Morgaine led him into the very center of the ring stones. If he was sensitive at all, she thought, he would be aware of the immense power here.

"Lie back on the earth and she will fill you with her strength," she said, and handed him a piece of the bread, which she had spread thickly with butter and comb honey before wrapping it in a bit of deerskin. They ate slowly, licking their fingers free of the honey, and he reached for her hand, taking it up playfully and sucking a bit of honey off her finger.

"How sweet you are, cousin," he said, laughing, and she felt her whole body alive with the touch. She picked up his hand to return the gesture, and suddenly dropped it as if it had burned her; to him it was only a game, perhaps, but it could never be so to her. She turned away, hiding her burning face in the grass. Power from the earth seemed to flow up through her, filling her with the strength of the very Goddess herself.

"You are a child of the Goddess," she said at last. "Do you know nothing of her Mysteries?"

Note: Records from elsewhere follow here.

(** * The third-party OpenAI adapter: message cleaning, stream decoding,
      usage accounting and the dispatcher of [_generate]

    A shallow embedding of
    [tradingagents/llm_adapters/third_party_openai.py]
    (class [ThirdPartyOpenAI]).

    - A Python [str] is a list of Unicode code points ([list N]); that is
      what [len], slicing, [str.strip] and [re.sub] work on.
    - Text that is only searched for ASCII needles (exception messages,
      HTTP bodies, dictionary keys) is a [string].
    - Python integers are [Z].
    - Dictionaries with caller-chosen keys are [gmap string _].
    - The upstream service is a pair of reply functions of the calls made
      so far; the adapter runs in a state-and-exception monad whose state
      holds the call log and the attribute [_last_api_usage]. *)

From Stdlib Require Import ZArith NArith List Bool Lia QArith Ascii String.
From stdpp Require Import base option list strings gmap pretty.

Set Warnings "-register-all".
Local Open Scope Z_scope.

(** ** Python strings as code points *)

Abbreviation str := (list N).

(** An ASCII literal as a Python string. *)
Definition u (s : string) : str :=
  (fun a => N_of_ascii a) <$> list_ascii_of_string s.

Definition LF : N := 10%N.
Definition CR : N := 13%N.
Definition TAB : N := 9%N.
Definition SPACE : N := 32%N.
Definition ZWSP : N := 0x200b%N.
Definition BOM : N := 0xfeff%N.

(** [str.isspace] of one character, the set [str.strip()] removes and
    the class [\s] of [re] on a [str] pattern. *)
Definition py_isspace (c : N) : bool :=
  ((9 <=? c) && (c <=? 13) || (28 <=? c) && (c <=? 32)
   || (c =? 0x85) || (c =? 0xa0) || (c =? 0x1680)
   || (0x2000 <=? c) && (c <=? 0x200a)
   || (c =? 0x2028) || (c =? 0x2029) || (c =? 0x202f)
   || (c =? 0x205f) || (c =? 0x3000))%N.

Fixpoint lstrip (s : str) : str :=
  match s with
  | c :: s' => if py_isspace c then lstrip s' else s
  | [] => []
  end.

Definition rstrip (s : str) : str := rev (lstrip (rev s)).

(** [s.strip()] *)
Definition strip (s : str) : str := rstrip (lstrip s).

Fixpoint is_prefix (p s : str) : bool :=
  match p, s with
  | [], _ => true
  | a :: p', b :: s' => (a =? b)%N && is_prefix p' s'
  | _ :: _, [] => false
  end.

(** [s.replace(old, new)] for a non-empty [old]: occurrences are found
    left to right and do not overlap. [skip] counts the characters of the
    occurrence just replaced that are still to be passed over. *)
Fixpoint replace_from (old new : str) (skip : nat) (s : str) : str :=
  match s with
  | [] => []
  | c :: s' =>
      match skip with
      | S k => replace_from old new k s'
      | O =>
          if is_prefix old s
          then new ++ replace_from old new (length old - 1) s'
          else c :: replace_from old new 0 s'
      end
  end.

Definition str_replace (old new s : str) : str := replace_from old new 0 s.

(** [re.sub(r'[class]{n,}', repl, s)] for a character class [p]: every
    maximal run of at least [n] characters of the class is replaced by
    [repl]; shorter runs stay. [run] is the run read so far. *)
Definition flush (n : nat) (repl run : str) : str :=
  if (n <=? length run)%nat then repl else run.

Fixpoint sub_runs_from (p : N -> bool) (n : nat) (repl run s : str) : str :=
  match s with
  | [] => flush n repl run
  | c :: s' =>
      if p c then sub_runs_from p n repl (run ++ [c]) s'
      else flush n repl run ++ c :: sub_runs_from p n repl [] s'
  end.

Definition sub_runs (p : N -> bool) (n : nat) (repl s : str) : str :=
  sub_runs_from p n repl [] s.

Definition is_newline (c : N) : bool := (c =? LF)%N.
Definition is_blank (c : N) : bool := ((c =? SPACE) || (c =? TAB))%N.

(** ** [_clean_message_content] *)

(** "请提供分析建议。" *)
Definition default_content : str :=
  [0x8bf7; 0x63d0; 0x4f9b; 0x5206; 0x6790; 0x5efa; 0x8bae; 0x3002]%N.

(** "...(内容过长已截断)" *)
Definition truncation_marker : str :=
  [0x2e; 0x2e; 0x2e; 0x28; 0x5185; 0x5bb9; 0x8fc7; 0x957f; 0x5df2; 0x622a;
   0x65ad; 0x29]%N.

Definition max_length : nat := Z.to_nat 8000.

(** Steps 1 to 3: zero-width characters, line ends, runs of blanks. *)
Definition normalize_content (content : str) : str :=
  let content := str_replace [ZWSP] [] content in
  let content := str_replace [BOM] [] content in
  let content := str_replace [CR] [LF] (str_replace [CR; LF] [LF] content) in
  let content := sub_runs is_newline 3 [LF; LF] content in
  sub_runs is_blank 3 [SPACE; SPACE] content.

(** Step 4: never empty. *)
Definition ensure_content (content : str) : str :=
  let content := strip content in
  match content with [] => default_content | _ => content end.

(** Step 5: the hard cap. *)
Definition truncate_content (content : str) : str :=
  if (max_length <? length content)%nat
  then take max_length content ++ truncation_marker
  else content.

Definition _clean_message_content (content : str) : str :=
  truncate_content (ensure_content (normalize_content content)).

(** ** [_aggressive_clean_messages] *)

(** A message as it is sent on the wire: [{'role': ..., 'content': ...}]. *)
Record api_message := ApiMessage { role : string; content : str }.

(** The characters the first substitution keeps: U+4E00 to U+9FFF,
    U+3400 to U+4DBF, U+0020 to U+007E and the line feed. *)
Definition in_safe_alphabet (c : N) : bool :=
  ((0x4e00 <=? c) && (c <=? 0x9fff) || (0x3400 <=? c) && (c <=? 0x4dbf)
   || (0x20 <=? c) && (c <=? 0x7e) || (c =? LF))%N.

(** The longest prefix without the character [dc], and what follows. *)
Fixpoint span_not (dc : N) (s : str) : str * str :=
  match s with
  | [] => ([], [])
  | c :: s' =>
      if (c =? dc)%N then ([], s)
      else let '(a, b) := span_not dc s' in (c :: a, b)
  end.

Definition is_nil (s : str) : bool := match s with [] => true | _ => false end.

(** [re.sub(d ([^dc]+) d, r'\1', s)] where the delimiter [d] is made of the
    character [dc]: the group cannot cross a [dc], so a match at a position
    is the delimiter, the whole run without [dc] (not empty), and the
    delimiter again. *)
Fixpoint sub_delimited_from (d : str) (dc : N) (skip : nat) (s : str) : str :=
  match s with
  | [] => []
  | c :: s' =>
      match skip with
      | S k => sub_delimited_from d dc k s'
      | O =>
          let '(inner, after) := span_not dc (drop (length d) s) in
          if is_prefix d s && negb (is_nil inner) && is_prefix d after
          then inner ++
               sub_delimited_from d dc (length d + length inner + length d - 1) s'
          else c :: sub_delimited_from d dc 0 s'
      end
  end.

Definition sub_delimited (d : str) (dc : N) (s : str) : str :=
  sub_delimited_from d dc 0 s.

(** [re.sub(r'#+\s*', '', s)]: a run of [#] and the white space after it. *)
Inductive heading_mode := Outside | InHashes | InSpace.

Definition HASH : N := 35%N.
Definition STAR : N := 42%N.
Definition BACKTICK : N := 96%N.

Fixpoint strip_headings_from (m : heading_mode) (s : str) : str :=
  match s with
  | [] => []
  | c :: s' =>
      if (c =? HASH)%N then strip_headings_from InHashes s'
      else match m with
           | Outside => c :: strip_headings_from Outside s'
           | InHashes | InSpace =>
               if py_isspace c then strip_headings_from InSpace s'
               else c :: strip_headings_from Outside s'
           end
  end.

Definition is_full_stop (c : N) : bool :=
  ((c =? 0x3002) || (c =? 0xff01) || (c =? 0xff1f))%N.
Definition is_comma (c : N) : bool :=
  ((c =? 0xff0c) || (c =? 0x3001) || (c =? 0xff1b) || (c =? 0xff1a))%N.

Definition aggressive_max_length : nat := 1000.

Definition aggressive_clean_content (msg_role : string) (content : str) : str :=
  let content := filter (fun c => in_safe_alphabet c = true) content in
  let content := sub_delimited [STAR; STAR] STAR content in
  let content := sub_delimited [STAR] STAR content in
  let content := sub_delimited [BACKTICK] BACKTICK content in
  let content := strip_headings_from Outside content in
  let content := sub_runs is_full_stop 2 [0x3002%N] content in
  let content := sub_runs is_comma 2 [0xff0c%N] content in
  let content := strip content in
  let content :=
    match content with
    | [] => if String.eqb msg_role "user"
            then [0x8bf7; 0x5206; 0x6790]%N    (* "请分析" *)
            else [0x597d; 0x7684]%N            (* "好的" *)
    | _ => content
    end in
  if (aggressive_max_length <? length content)%nat
  then take aggressive_max_length content ++ u "..."
  else content.

Definition _aggressive_clean_messages (messages : list api_message)
  : list api_message :=
  (fun msg => ApiMessage (role msg) (aggressive_clean_content (role msg) (content msg)))
    <$> messages.

(** ** Values, JSON and the stream decoder *)

(** What [json.loads] returns. Numbers are integers. An object is the
    list of its members, keys distinct. *)
Inductive json :=
  | JNull
  | JBool (b : bool)
  | JInt (n : Z)
  | JStr (s : str)
  | JArr (l : list json)
  | JObj (kv : list (string * json)).

Fixpoint jlookup (k : string) (kv : list (string * json)) : option json :=
  match kv with
  | [] => None
  | (k', v) :: kv' => if String.eqb k k' then Some v else jlookup k kv'
  end.

(** Truth value of a Python object, as [if content:] takes it. *)
Definition truthy (j : json) : bool :=
  match j with
  | JNull => false
  | JBool b => b
  | JInt n => negb (n =? 0)
  | JStr s => negb (is_nil s)
  | JArr l => match l with [] => false | _ => true end
  | JObj kv => match kv with [] => false | _ => true end
  end.

Fixpoint str_contains (needle s : str) : bool :=
  is_prefix needle s
  || match s with [] => false | _ :: s' => str_contains needle s' end.

Definition is_the_str (k : str) (j : json) : bool :=
  match j with
  | JStr s => bool_decide (s = k)
  | _ => false
  end.

(** Exceptions. [Exception msg] is an exception with [str(e) = msg];
    [PyError cls] is an exception the interpreter raises on a value of the
    wrong shape (TypeError, AttributeError, KeyError, IndexError): its
    message names types and keys and holds none of the texts the
    dispatcher looks for. *)
Inductive exn :=
  | Exception (msg : string)
  | PyError (cls : string).

Definition result (A : Type) : Type := exn + A.

(** [x.get(k, default)]: only a dict has [get]. *)
Definition jget (x : json) (k : string) (default : json) : result json :=
  match x with
  | JObj kv => inr (match jlookup k kv with Some v => v | None => default end)
  | _ => inl (PyError "AttributeError")
  end.

(** ['choices' in chunk_data] *)
Definition has_choices (chunk_data : json) : result bool :=
  match chunk_data with
  | JObj kv => inr (bool_decide (is_Some (jlookup "choices" kv)))
  | JArr l => inr (existsb (is_the_str (u "choices")) l)
  | JStr s => inr (str_contains (u "choices") s)
  | _ => inl (PyError "TypeError")
  end.

(** [chunk_data['choices']], evaluated once the test above holds *)
Definition get_choices (chunk_data : json) : result json :=
  match chunk_data with
  | JObj kv => match jlookup "choices" kv with
               | Some v => inr v
               | None => inl (PyError "KeyError")
               end
  | _ => inl (PyError "TypeError")
  end.

(** [len(x)] *)
Definition jlen (x : json) : result Z :=
  match x with
  | JStr s => inr (Z.of_nat (length s))
  | JArr l => inr (Z.of_nat (length l))
  | JObj kv => inr (Z.of_nat (length kv))
  | _ => inl (PyError "TypeError")
  end.

(** [x[0]], for an [x] with [len(x) > 0] *)
Definition first_item (x : json) : result json :=
  match x with
  | JArr (e :: _) => inr e
  | JStr (c :: _) => inr (JStr [c])
  | JArr [] | JStr [] => inl (PyError "IndexError")
  | JObj _ => inl (PyError "KeyError")
  | _ => inl (PyError "TypeError")
  end.

(** The body of the [try] of the decoding loop, for one parsed chunk:
    the text of [choices[0].delta.content] is appended. *)
Definition chunk_step (chunk_data : json) (full_content : str) : result str :=
  match has_choices chunk_data with
  | inl e => inl e
  | inr false => inr full_content
  | inr true =>
    match get_choices chunk_data with
    | inl e => inl e
    | inr choices =>
      match jlen choices with
      | inl e => inl e
      | inr n =>
        if 0 <? n then
          match first_item choices with
          | inl e => inl e
          | inr choice =>
            match jget choice "delta" (JObj []) with
            | inl e => inl e
            | inr delta =>
              match jget delta "content" (JStr []) with
              | inl e => inl e
              | inr content =>
                if truthy content then
                  match content with
                  | JStr s => inr (full_content ++ s)
                  | _ => inl (PyError "TypeError")
                  end
                else inr full_content
              end
            end
          end
        else inr full_content
      end
    end
  end.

"Very little, though my father once told me how I was begotten- a child of the Great Marriage between the king and the land. And so, I suppose, he thought I should be loyal to the very land of Brittany which is mother and father to me. ... I have been at the great center of the old Mysteries, the great Avenue of Stones at Karnak, where once was the ancient Temple; that is a place of power, like to this one. I can feel the power here," he said. He turned over and looked up into her face. "You are like the Goddess of this place," he said wonderingly. "In the old worship, I know, men and women come together under her power, though the priests would like to forbid it, as they would like to tear down all the ancient stones like these above us, and the great ones of Karnak ... . They have already torn down a part of them, but the task is too great."

"The Goddess will prevent them," said Morgaine simply.

"Maybe so," Lancelet said, and reached up to touch the blue crescent on her forehead. "It is here that you touched me when you made me see into the other world. Has this to do with the Sight, Morgaine, or is that another of your Mysteries of which you may not speak? Well, I'll not ask you, then. But I feel as if I had been ravished into one of the old fairy forts where, they say, a hundred years can pass in a night."

"Not so long as that," Morgaine said, laughing, "though it is true that time runs differently there. But some of the bards, I have heard, can still come and go from the elf country ... it has moved further than Avalon into the mists, that is all." And as she spoke, she shivered.

Lancelet said, "Maybe when I go back to the real world, the Saxons will all have been vanquished ... and gone."